The GraphQL API uses a polling process for querying since queries can be long-running in some cases. It works by first creating a query with a mutation, `createQuery, which returns a query ID. This ID is then used to continuously check (poll) for the results and status of your query. The typical flow would look as follows:
- Kick off a query
mutation {
createQuery(
environmentId: 123456
metrics: [{name: "order_total"}]
groupBy: [{name: "metric_time"}]
) {
queryId # => Returns 'QueryID_12345678'
}
}
- Poll for results
{
query(environmentId: 123456, queryId: "QueryID_12345678") {
sql
status
error
totalPages
jsonResult
arrowResult
}
}
- Keep querying 2. at an appropriate interval until status is
FAILED
orSUCCESSFUL
Output format and pagination
Output format
By default, the output is in Arrow format. You can switch to JSON format using the following parameter. However, due to performance limitations, we recommend using the JSON parameter for testing and validation. The JSON received is a base64 encoded string. To access it, you can decode it using a base64 decoder. The JSON is created from pandas, which means you can change it back to a dataframe using pandas.read_json(json, orient="table")

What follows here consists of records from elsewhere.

Definition sliver_brightness64 : Args float :=
  config64 1 1 1e-16 0.009 0.00027 None None (Some 0.3%float).

(** Default geometry with a thickness of 1e-20. *)
Definition tiny64 : Args float :=
  config64 3 0.0045 1e-20 0.009 0.00027 None None None.

(** Default geometry without spacing. *)
Definition contiguous64 : Args float :=
  config64 4 0.0045 0.0045 0 0.00027 None None None.

(** A thickness of 1e-11 without spacing. *)
Definition hairline64 : Args float :=
  config64 5 0.0045 1e-11 0 0.00027 None None None.

(** ** Exact arithmetic: the ring geometry *)

(** The operations of [exact] are those of [Q]. *)
Ltac exact_arith :=
  unfold area_ring, area_out, area_in, radius_out, radius_in, Rout, Rin, Rc
    in *;
  cbn [fadd fsub fmul fneg fdiv is_zero fpow2 of_int two exact] in *.

(** The same, keeping [Rin] folded. *)
Ltac exact_areas :=
  unfold area_ring, area_out, area_in, radius_out, radius_in, Rout in *;
  cbn [fadd fsub fmul fneg fdiv exact] in *.

Lemma math_pi_pos : 0 < math_pi.
Proof. reflexivity. Qed.

Lemma float_div_ok (a b : Q) : ~ b == 0 -> float_div a b = Ok (a / b).
Proof.
  intros Hb. unfold float_div. cbn [is_zero fdiv exact].
  destruct (Qeq_bool b 0) eqn:E; [|reflexivity].
  apply Qeq_bool_iff in E. contradiction.
Qed.

Lemma float_div_zero (a b : Q) :
  b == 0 -> float_div a b = Raise ZeroDivisionError.
Proof.
  intros Hb. unfold float_div. cbn [is_zero fdiv exact].
  apply Qeq_bool_iff in Hb. now rewrite Hb.
Qed.

(** The annulus area is [pi * thickness * (2 Rin + thickness)]. *)
Lemma area_ring_factor (args : Args Q) (j : nat) :
  area_ring args j ==
  math_pi * (ring_thickness args * (2 * radius_in args j + ring_thickness args)).
Proof. exact_areas. ring. Qed.

Lemma inject_nat_nonneg (j : nat) : 0 <= inject_Z (Z.of_nat j).
Proof.
  change 0 with (inject_Z 0). rewrite <- Zle_Qle. lia.
Qed.

Lemma radius_in_nonneg (args : Args Q) (j : nat) :
  0 <= central_diameter args ->
  0 <= ring_thickness args + ring_spacing args ->
  0 <= radius_in args j.
Proof.
  intros Hc Hts. exact_arith.
  pose proof (inject_nat_nonneg j) as Hj.
  assert (0 <= inject_Z (Z.of_nat j) * (ring_thickness args + ring_spacing args))
    by (apply Qmult_le_0_compat; assumption).
  assert (0 <= central_diameter args / 2) by (apply Qle_shift_div_l; lra).
  lra.
Qed.

Lemma area_ring_pos (args : Args Q) (j : nat) :
  0 < ring_thickness args -> 0 <= ring_spacing args ->
  0 <= central_diameter args ->
  0 < area_ring args j.
Proof.
  intros Ht Hs Hc. rewrite area_ring_factor.
  assert (0 <= radius_in args j) by (apply radius_in_nonneg; lra).
  pose proof math_pi_pos.
  apply Qmult_lt_0_compat; [assumption|].
  apply Qmult_lt_0_compat; lra.
Qed.

Lemma radius_in_succ (args : Args Q) (j : nat) :
  radius_in args (S j) ==
  radius_in args j + (ring_thickness args + ring_spacing args).
Proof.
  exact_arith. rewrite Nat2Z.inj_succ. unfold Z.succ.
  rewrite inject_Z_plus. ring.
Qed.

(** ** Exact arithmetic: the two branches of one iteration *)

Lemma ring_surface_brightness_mode (args : Args Q) (j : nat) (I' : Q) :
  ring_surface_brightness args = Some I' ->
  ring args j =
  Ok (mkRing (radius_in args j) (radius_out args j) (area_out args j)
        (area_in args j) (area_ring args j) I'
        (I' * area_out args j) (I' * area_in args j)).
Proof. intros H. unfold ring. cbn [of_int fpow2 exact bind]. now rewrite H. Qed.

Lemma ring_total_flux_mode (args : Args Q) (j : nat) :
  ring_surface_brightness args = None ->
  ~ area_ring args j == 0 ->
  ring args j =
  Ok (mkRing (radius_in args j) (radius_out args j) (area_out args j)
        (area_in args j) (area_ring args j)
        (resolved_ring_flux args / area_ring args j)
        (resolved_ring_flux args / area_ring args j * area_out args j)
        (resolved_ring_flux args / area_ring args j * area_in args j)).
Proof.
  intros H HA. unfold ring. cbn [of_int fpow2 exact bind]. rewrite H.
  cbv zeta.
  change (fsub (fmul math_pi (Rout args (inject_Z (Z.of_nat j)) ^ 2))
               (fmul math_pi (Rin args (inject_Z (Z.of_nat j)) ^ 2)))
    with (area_ring args j).
  now rewrite (float_div_ok _ _ HA).
Qed.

. Or you can work with the data directly using json["data"]
, and find the table schema using json["schema"]["fields"]
. Alternatively, you can pass encoded:false
to the jsonResult field to get a raw JSON string directly.
{
query(environmentId: BigInt!, queryId: Int!, pageNum: Int! = 1) {
sql
status
error
totalPages
arrowResult
jsonResult(orient: PandasJsonOrient! = TABLE, encoded: Boolean! = true)
}
}
The results default to the table but you can change it to any pandas supported value.
Pagination
By default, we return 1024 rows per page. If your result set exceeds this, you need to increase the page number using the pageNum
option.
Run a Python query
The arrowResult
in the GraphQL query response is a byte dump, which isn't visually useful. You can convert this byte data into an Arrow table using any Arrow-supported language. Refer to the following Python example explaining how to query and decode the arrow result:
import base64
import pyarrow as pa
import time
headers = {"Authorization":"Bearer <token>"}
query_result_request = """
{
query(environmentId: 70, queryId: "12345678") {
sql
status
error
arrowResult
}
}
"""
while True:
gql_response = requests.post(
"https://semantic-layer.cloud.getdbt.com/api/graphql",
json={"query": query_result_request},
headers=headers,
)
if gql_response.json()["data"]["status"] in ["FAILED", "SUCCESSFUL"]:
break
# Set an appropriate interval between polling requests
time.sleep(1)
"""
gql_response.json() =>
{
"data": {
"query": {
"sql": "SELECT\n ordered_at AS metric_time__day\n , SUM(order_total) AS order_total\nFROM semantic_layer.orders orders_src_1\nGROUP BY\n ordered_at",
"status": "SUCCESSFUL",
"error": null,
"arrowResult": "arrow-byte-data"
}
}
}
"""
def to_arrow_table(byte_string: str) -> pa.Table:
"""Get a raw base64 string and convert to an Arrow Table."""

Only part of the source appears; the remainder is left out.